Especialistas defendem regulamentação
Coordenador do Núcleo de Estudos de Violência e Direitos Humanos (Nevidh) da Universidade Federal de Juiz de Fora (UFJF), o professor Paulo Fraga destaca que a questão vem sendo estudada por várias áreas de conhecimento. “O Brasil está muito atrasado no que diz respeito a ter uma legislação para tratar do assunto”, pontua o especialista. Para ele, decisão recente da Anvisa de simplificar o procedimento para importação de produto à base de canabidiol para uso pessoal não é o suficiente para atender às necessidades daqueles que fazem uso do óleo para fins medicinais.
“O preço é altíssimo”, ressalta o professor. Paulo considera ainda que, por suas características, o Brasil é um país em que o cultivo seria possível em grande parte de seu território. “Precisamos avançar em uma regulação”, diz. Neste sentido, ele cita projeto de lei que versa sobre o assunto, mas sua tramitação no Congresso Nacional se arrasta desde 2015. Sobre o habeas corpus obtido pelo morador de Juiz de Fora, o especialista considera a medida importante, porém, insuficiente, pois não tem caráter universal. “As pessoas que precisam do óleo não querem ficar na irregularidade.”

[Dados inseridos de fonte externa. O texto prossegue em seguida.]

Lemma wrt_iff (I J : sst -> Prop) m l B : (∀ st, I st <-> J st) -> wrt I m l B -> wrt J m l B.
Proof.
  intros HIJ Hm st tbl pre post Hi Ha Hr. destruct (Hm st tbl pre post (proj2 (HIJ st) Hi) Ha Hr) as (r & st1 & tbl1 & b1 & ? & ? & ? & ? & ? & ?).
  exists r, st1, tbl1, b1. split_and!; try done. by apply HIJ.
Qed.
End Steps.

(** The loops over the elements of a list, by what is done with one of them. *)
Fixpoint write_loop {F} (w : Z -> FM (F := F) Z) (k : nat) (l cur ret : Z) : FM (F := F) Z :=
  match k with
  | O => fret ret
  | S k' =>
      if 0 <=? ret then fbind (on_stg (lcall (nth_element l cur))) (λ e, fbind (w e) (λ ret, write_loop w k' l (cur + 1) ret))
      else fret ret
  end.

Section Loop.
Context {F : Type} `{HOps : !file_operations F, HReg : !regular_file F} (fd : Z) (room : nat).
Context (n : Z) (W : gmap Z (list Z * list Z)) (ips : list Z) (fs : afs) (h : gmap Z object) (b : super_info).

(** What writing does not change. *)
Definition inv (st : sst) : Prop := fs_ok n st W ips fs ∧ s_obj st = h ∧ s_sup st = b.

Context (p : Z) (ps es : list Z) (kind : lkind) (HW : W !! p = Some (ps, es)) (Hkind : ∀ st, inv st -> s_funcs st !! p = Some kind).

(** The elements are read in the order [xs]. *)
Definition ordered (xs : list Z) (st : sst) : Prop := inv st ∧ (kind = KInodes ∧ xs = es ∨ kind ≠ KInodes ∧ shown st p xs).

Lemma nth_inv st j : inv st -> (j < length es)%nat ->
  ∃ xs e st', lcall (nth_element p (Z.of_nat j + 1)) st = Some (e, st') ∧ ordered xs st' ∧ (∀ ys, ordered ys st -> ys = xs) ∧ xs ≡ₚ es ∧ xs !! j = Some e.
Proof using HW Hkind.
  intros Hi Hj. pose proof Hi as (HF & Hh & Hb). pose proof (Hkind st Hi) as Hf.
  destruct (call_nth st W p ps es kind (so_lists _ _ (fo_stg _ _ _ _ _ HF)) HW Hf (Z.of_nat j + 1)) as (r & st' & Hr & Hobj & Hfr & HL & Hcase).
  destruct Hcase as [[_ [[Hno _]|Hout]]|(_ & xs & Hs & Hsame & Hin & Hp & Hx)]; [by apply plenty_memory in Hno; [|apply (fo_plenty _ _ _ _ _ HF)]|lia|].
  exists xs, r, st'. replace (Z.to_nat (Z.of_nat j + 1 - 1)) with j in Hx by lia. split; [done|]. split; [|split; [|done]].
  - split.
    + split; [|split; [congruence|by rewrite (sf_sup _ _ Hfr)]]. eapply fs_ok_quiet; [done|done|done|].
      eapply stg_call; [apply (fo_stg _ _ _ _ _ HF)|exact Hr|done..].
    + destruct (decide (kind = KInodes)) as [E|E]; [left|right]; auto.
  - intros ys [_ [[E ->]|[E Hy]]]; [by rewrite Hin|by apply Hsame].
Qed.

Context (w : Z -> FM (F := F) Z) (sz : Z -> nat) (B : Z -> list Z -> Prop) (Hw : ∀ e xs, e ∈ es -> wrt fd room (ordered xs) (w e) (sz e) (B e)).

(** The bytes of some elements. *)
Definition bytes_of (xs : list Z) (bs : list Z) : Prop := ∃ bss, Forall2 B xs bss ∧ bs = concat bss.

(** Element number [j] and those after it. *)
Lemma loop_body k j xs e : xs ≡ₚ es -> xs !! j = Some e ->
  (∀ ret, 0 <= ret -> wrt fd room (ordered xs) (write_loop w k p (Z.of_nat (S j) + 1) ret) (sum_list_with sz (drop (S j) xs)) (bytes_of (drop (S j) xs))) ->
  wrt fd room (ordered xs) (fbind (w e) (λ ret, write_loop w k p (Z.of_nat j + 1 + 1) ret)) (sum_list_with sz (drop j xs)) (bytes_of (drop j xs)).
Proof using Hw.
  intros Hp He IH. rewrite (drop_S _ _ _ He). simpl sum_list_with.
  eapply wrt_bind; [apply Hw; rewrite <- Hp; by eapply list_elem_of_lookup_2|]. intros r b1 Hr HB. replace (Z.of_nat j + 1 + 1) with (Z.of_nat (S j) + 1) by lia.
  eapply wrt_mono; [by apply IH|done|]. intros bs (bss & HF & ->). exists (b1 :: bss). split; [by constructor|done].
Qed.
(* ===== verification/StgRead.v ===== *)
(** Reading the storage file of the overlay file system: a file of the format in [StgFmt]
    is read into an empty storage, which then stands for what was stored. *)
From S2P Require Import Prelude KList KListSort KListInv KListOps KListIdx KListThm KListDup KListKeep Stg FileIo StgFile StgOrd StgInv StgList StgStep StgSpec StgView StgDir StgEnt StgNode StgMap StgThm StgRefine StgFmt StgWrite.
Open Scope Z_scope.

(** ** The options of the mount stay as they are *)
Definition opts_of (st : sst) : Z := sb_storage_opts (s_sup st).
Definition keeps_opts {A} (m : SM A) : Prop := ∀ st a st', m st = Some (a, st') -> opts_of st' = opts_of st.

Lemma opts_bind {A B} (m : SM A) (k : A -> SM B) : keeps_opts m -> (∀ a, keeps_opts (k a)) -> keeps_opts (sbind m k).
Proof. intros Hm Hk st b st'. unfold sbind. destruct (m st) as [[a st1]|] eqn:E; [|done]. intros H%Hk. by rewrite H, (Hm _ _ _ E). Qed.
Lemma opts_ret {A} (a : A) : keeps_opts (sret a).
Proof. by intros st b st' [= _ <-]. Qed.
Lemma opts_same {A} (m : SM A) : (∀ st a st', m st = Some (a, st') -> s_sup st' = s_sup st) -> keeps_opts m.
Proof. intros H st a st' Hr. unfold opts_of. by rewrite (H _ _ _ Hr). Qed.
Lemma opts_lcall {A} (f : KM A) : keeps_opts (lcall f).
Proof. apply opts_same. intros st a st'. unfold lcall. destruct (f _); try done. by intros [= _ <-]. Qed.
Lemma opts_sopt {A} (o : option A) : keeps_opts (sopt o).
Proof. intros st a st'. unfold sopt. destruct o; [|done]. by intros [= _ <-]. Qed.
Lemma opts_get {A} (g : sst -> option A) : keeps_opts (λ st, sopt (g st) st).
Proof. intros st. apply opts_sopt. Qed.
Lemma opts_state {A} (g : sst -> A) : keeps_opts (λ st, Some (g st, st)).
Proof. by intros st a st' [= _ <-]. Qed.
Lemma opts_mod (f : sst -> sst) : (∀ st, opts_of (f st) = opts_of st) -> keeps_opts (smod f).
Proof. intros H st a st' [= _ <-]. apply H. Qed.
Lemma opts_malloc : keeps_opts MALLOC.
Proof. apply opts_same. intros st a st'. unfold MALLOC. destruct (request _ _). by intros [= _ <-]. Qed.

Create HintDb opts.
#[export] Hint Resolve opts_ret opts_lcall opts_sopt opts_malloc : opts.

Ltac opts_tac := repeat first
  [ solve [auto with opts]
  | apply opts_bind; [|intros ?]
  | apply opts_mod; intros ?; done
  | apply opts_get
  | apply opts_state
  | match goal with |- keeps_opts (if ?c then _ else _) => destruct c end
  | match goal with |- keeps_opts (match ?x with _ => _ end) => destruct x end
  | progress unfold inode_at, dirent_at, map_at, upd_inode, upd_dirent, put, FREE, sup, upd_sup, sget, free_dir_entry, free_new_inode ].

Lemma opts_dirty : keeps_opts mark_dirty.
Proof. unfold mark_dirty. opts_tac. Qed.
Lemma opts_tmp {A} o (m : SM A) : keeps_opts m -> keeps_opts (with_tmp o m).
Proof. intros H. unfold with_tmp. opts_tac. Qed.
#[export] Hint Resolve opts_dirty : opts.
Lemma opts_create k : keeps_opts (create_kind k).
Proof.
  intros st a st'. unfold create_kind. unfold lcall at 1, sbind at 1. destruct (create_list _ _ _ _ _); try done. unfold sbind.
  destruct (_ =? 0); by intros [= _ <-].
Qed.
#[export] Hint Resolve opts_create : opts.
Lemma opts_dirents : keeps_opts create_dirent_list.
Proof. unfold create_dirent_list. opts_tac. Qed.
Lemma opts_length p : keeps_opts (list_length_of p).
Proof. unfold list_length_of. opts_tac. Qed.
Lemma opts_dup b len : keeps_opts (dup_buffer b len).
Proof. unfold dup_buffer. opts_tac. Qed.
Lemma opts_ref p nm len : keeps_opts (set_ref_name p nm len).
Proof. unfold set_ref_name. pose proof opts_dup. opts_tac. Qed.
Lemma opts_add_inode : keeps_opts (ovlfs_add_inode None 0).
Proof. unfold ovlfs_add_inode, need_inode_list, create_inode_list, alloc_inode. pose proof opts_length. pose proof opts_ref. opts_tac. Qed.
Lemma opts_get_ino k : keeps_opts (ovlfs_get_ino k).
Proof. unfold ovlfs_get_ino. opts_tac. Qed.
Lemma opts_find p nm len : keeps_opts (ovlfs_ino_find_dirent p nm len).
Proof. unfold ovlfs_ino_find_dirent. pose proof (@opts_tmp Z). opts_tac. Qed.
Lemma opts_remove p nm len : keeps_opts (ovlfs_remove_dirent p nm len).
Proof. unfold ovlfs_remove_dirent. pose proof (@opts_tmp Z). opts_tac. Qed.
Lemma opts_flags k fl : keeps_opts (set_ino_flags k fl).
Proof. unfold set_ino_flags. pose proof opts_get_ino. opts_tac. Qed.
Lemma opts_new p nm len k fl : keeps_opts (new_dirent p nm len k fl).
Proof. unfold new_dirent. opts_tac. Qed.
Lemma opts_add p nm len k fl : keeps_opts (ovlfs_ino_add_dirent p nm len k fl).
Proof. unfold ovlfs_ino_add_dirent. pose proof opts_dirents. pose proof opts_find. pose proof opts_remove. pose proof opts_flags. pose proof opts_new. opts_tac. Qed.
Lemma opts_need f : keeps_opts (need_map_list f).
Proof. unfold need_map_list, create_ino_map_list. destruct f; opts_tac. Qed.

Paulo ressalta a importância da discussão por seu caráter terapêutico e medicinal. “As pessoas não conseguem obter os mesmos efeitos com outros remédios”, pontua Paulo. Professor da Faculdade de Medicina da UFJF, Márcio Alves acompanha pacientes que fazem uso do óleo extraído da Cannabis sativa e também destaca seus efeitos no combate a algumas enfermidades. “Na maioria das vezes, os resultados são impressionantes”, destaca o especialista, que monitora situações em que a opção pela produção de se dá sem autorização judicial. “É preciso retirar estas pessoas da clandestinidade”, afirma, ao defender uma regulamentação do cultivo da maconha para medicinais.
“É um direito de todos e dever do Estado a garantia de saúde e de acesso a tudo aquilo que possa garantir prevenção, tratamento e cura”, avalia Márcio. Para ele, a regulamentação do cultivo para fins medicinais ainda esbarra em tabus morais. “É preciso destacar que o óleo não traz nenhum efeito psicotrópico. É um chá. Tanto que a Anvisa já colocou a cannabis no rol de plantas medicinais.”

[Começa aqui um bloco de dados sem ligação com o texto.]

(* ===== verification/StgRound.v ===== *)
(** The storage file of the overlay file system: what is written is what is read. *)
From S2P Require Import Prelude KList KListSort KListInv KListOps KListIdx KListThm KListDup KListKeep Stg FileIo StgFile StgOrd StgInv StgList StgStep StgSpec StgView StgDir StgEnt StgNode StgMap StgThm StgRefine StgFmt StgWrite StgRead.
Open Scope Z_scope.

(** The objects reading needs room for. *)
Definition objects (v : vfs) : Z := Z.of_nat (sum_list_with node_cost (vf_nodes v) + size (vf_base v) + size (vf_stg v)).

Section Super.
Context {F : Type} `{HOps : !file_operations F, HReg : !regular_file F} (fd opts ow : Z).

Lemma reads_magic (K : Z * option Z -> FM (F := F) Z) v bs P Q : reads fd (K (4, Some (u32 v))) bs P Q ->
  reads fd (fbind (stg1_read_magic fd) K) (MAGIC_WORD_V4 ++ int_bytes v ++ bs) P Q.
Proof.
  intros HK st tbl post HP (room & pre & Ha). rewrite <- app_assoc in Ha. destruct (read_bytes_run st tbl fd room pre MAGIC_WORD_V4 _ Ha) as (tbl1 & Hr1 & Ha1).
  rewrite <- app_assoc in Ha1. destruct (read_word_run st tbl1 fd room _ v _ Ha1) as (tbl2 & Hr2 & Ha2).
  unfold fbind at 1, stg1_read_magic. change MAGIC_WORD_LEN with (Z.of_nat (length MAGIC_WORD_V4)). rewrite (fbind_run _ _ _ _ _ _ _ Hr1).
  rewrite (proj2 (Z.ltb_ge _ 0)) by lia. unfold fopt, fbind at 1. rewrite mapM_Some. cbn [option_map]. rewrite bool_decide_eq_true_2 by done.
  unfold read_integer, sizeof_int. rewrite Hr2. apply HK; [done|]. by eexists _, _.
Qed.

Lemma stored_ok (opt : Z) (mp : gmap (Z * Z) Z) (ms : list map_data) : ms ≡ₚ stored ow opt mp -> Forall mapping_ok (map_to_list mp) ->
  Forall mapping_ok ms ∧ NoDup (ms.*1) ∧ (length ms <= size mp)%nat.
Proof.
  intros Hp Hok. unfold stored in Hp. destruct (has ow opt).
  - split_and!; [by rewrite Hp|rewrite Hp; apply NoDup_fst_map_to_list|by rewrite (Permutation_length Hp), length_map_to_list].
  - apply Permutation_nil_r in Hp as ->. split_and!; [constructor|constructor|simpl; lia].
Qed.

Lemma reads_block n ns mp (k : super_info -> FM (F := F) Z) bs Q :
  (∀ b, sb_magic b = OVLFS_SUPER_MAGIC -> sb_storage_opts b = opts -> reads fd (k b) bs (loaded opts n ns mp) Q) -> reads fd (fbind (on_stg sup) k) bs (loaded opts n ns mp) Q.
Proof.
  intros Hk. apply (reads_some _ _ _ _ _ (λ b st, sb_magic b = OVLFS_SUPER_MAGIC ∧ sb_storage_opts b = opts ∧ loaded opts n ns mp st)).
  - intros st Hst. pose proof Hst as (Ho & W & ips & fs & HF & _). exists (s_sup st), st. split; [done|]. split; [apply (fo_magic _ _ _ _ _ HF)|done].
  - intros b st tbl post (Em & Eo & Hst). by apply Hk.
Qed.

(** What is loaded of the mappings. *)
Definition loaded_map (opt : Z) (ms : list map_data) : list map_data := if negb (has opts opt) then [] else reverse ms.

Lemma reads_super n v ess base stg : storable v -> Forall2 (λ a es, es ≡ₚ map_to_list (names a)) (vf_nodes v) ess ->
  base ≡ₚ stored ow OVLFS_STORE_BASE_MAP (vf_base v) -> stg ≡ₚ stored ow OVLFS_STORE_STG_MAP (vf_stg v) -> 0 <= n ->
  reads fd (read_super_body (F := F) fd) (image ow (vf_nodes v) ess base stg) (loaded opts (n + objects v) [] (λ _, []))
    (loaded opts n (vf_nodes (saved ow opts v)) (mp_set FsStg (loaded_map OVLFS_STORE_STG_MAP stg) (mp_set FsBase (loaded_map OVLFS_STORE_BASE_MAP base) (λ _, [])))).
Proof.
  intros (Hns & Hb & Hs & Hfb & Hfs) Hess Hbase Hstg Hn. destruct (stored_ok _ _ _ Hbase Hb) as (Hbok & Hbnd & Hbl). destruct (stored_ok _ _ _ Hstg Hs) as (Hsok & Hsnd & Hsl).
  unfold read_super_body, image. set (N := n + objects v). apply reads_block. intros b Em Eo. rewrite Em, Eo.
  apply reads_word. eapply reads_fopt; [done|]. change (negb (u32 OVLFS_SUPER_MAGIC =? OVLFS_SUPER_MAGIC)) with false. cbv iota.
  apply reads_magic. change (4 <? 0) with false. cbv iota. eapply reads_fopt; [done|]. apply reads_word. eapply reads_fopt; [done|].
  intros st tbl post Hst. pose proof (loaded_room _ _ _ _ _ Hst) as Hroom. assert (Hlen : (length (vf_nodes v) <= sum_list_with node_cost (vf_nodes v))%nat).
  { clear. induction (vf_nodes v) as [|a l IH]; [done|]. assert (Hc : (1 <= node_cost a)%nat) by (unfold node_cost; lia). simpl. lia. }
  unfold N, objects in Hroom. rewrite s32_id by (unfold in_s; lia). rewrite Nat2Z.id. revert st tbl post Hst. clear Hroom.
  eapply reads_seq; [apply (reads_inodes fd opts ow _ ess N [] _ 0); [done|done|unfold N, objects; lia|lia]|].
  eapply reads_seq; [apply (reads_maps fd opts FsBase base); [done|done|done|unfold N, objects; lia|lia]|].
  eapply reads_post; [apply (reads_maps fd opts FsStg stg); [done|done|done|unfold N, objects; lia|lia]|].
  intros st Hst. eapply stg_loaded_less; [exact Hst|]. unfold N, objects. lia.
Qed.
End Super.

(** ** Opening and closing *)
Section File.
Context {F : Type} `{HOps : !file_operations F, HReg : !regular_file F}.

Lemma open_run st (tbl : fio_tbl F) f : length tbl = FIO_MAX_FILE -> is_Some (free_entry tbl 0) -> f_pos f = 0%nat ->
  ∃ fd tbl', open_stg_file (ByInode (inl f)) st tbl = Some (fd, st, tbl') ∧ 0 <= fd ∧ at_file tbl' fd (f_room f) [] (f_data f).
Proof.
  intros Hl [slot Hs] Hp. destruct (free_entry_spec tbl 0 slot Hs) as (Hr & _). unfold open_stg_file, file_dup_filp. rewrite Hs. cbn [mbind option_bind].
  rewrite (proj2 (Nat.ltb_lt _ _)) by lia. eexists _, _. split; [reflexivity|]. split; [lia|]. split; [by rewrite length_insert|]. exists f.
  split; [|done]. unfold file_at, fio_get. rewrite (proj2 (Z.ltb_ge _ _)), (proj2 (Z.leb_gt _ _)) by lia. cbn [orb]. rewrite Nat2Z.id, list_lookup_insert_eq by lia. done.
Qed.

Lemma close_run st (tbl : fio_tbl F) fd room pre post : at_file tbl fd room pre post ->
  ∃ f tbl', close_file fd st tbl = Some (Some f, st, tbl') ∧ f_data f = pre ++ post.
Proof.
  intros (_ & f & Hf & Hd & _). destruct (file_at_get tbl fd f Hf) as (e & He & Hfe). unfold close_file, on_tbl, file_close. rewrite He, Hfe. eexists f, _. by split.
Qed.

Além do uso do óleo em casos de epilepsia, entre os 41 pacientes acompanhados pelo docente da UFJF, entre outros, há casos de autismo e de doenças que incidem mais sobre a população mais idosa, como Parkinson e Alzheimer. “Além das questões morais, creio que existem outros interesses para que o cultivo para uso medicinal da cannabis continue proibido. O chamado ‘ouro verde’ só tem valor quando há proibição”, define. Já para Paulo Fraga, a falta de regulamentação também está relacionada à questão moral, mas ele acredita que podem, inclusive, “existir outros interesses comerciais e financeiros” travando os avanços nas discussões sobre o tema.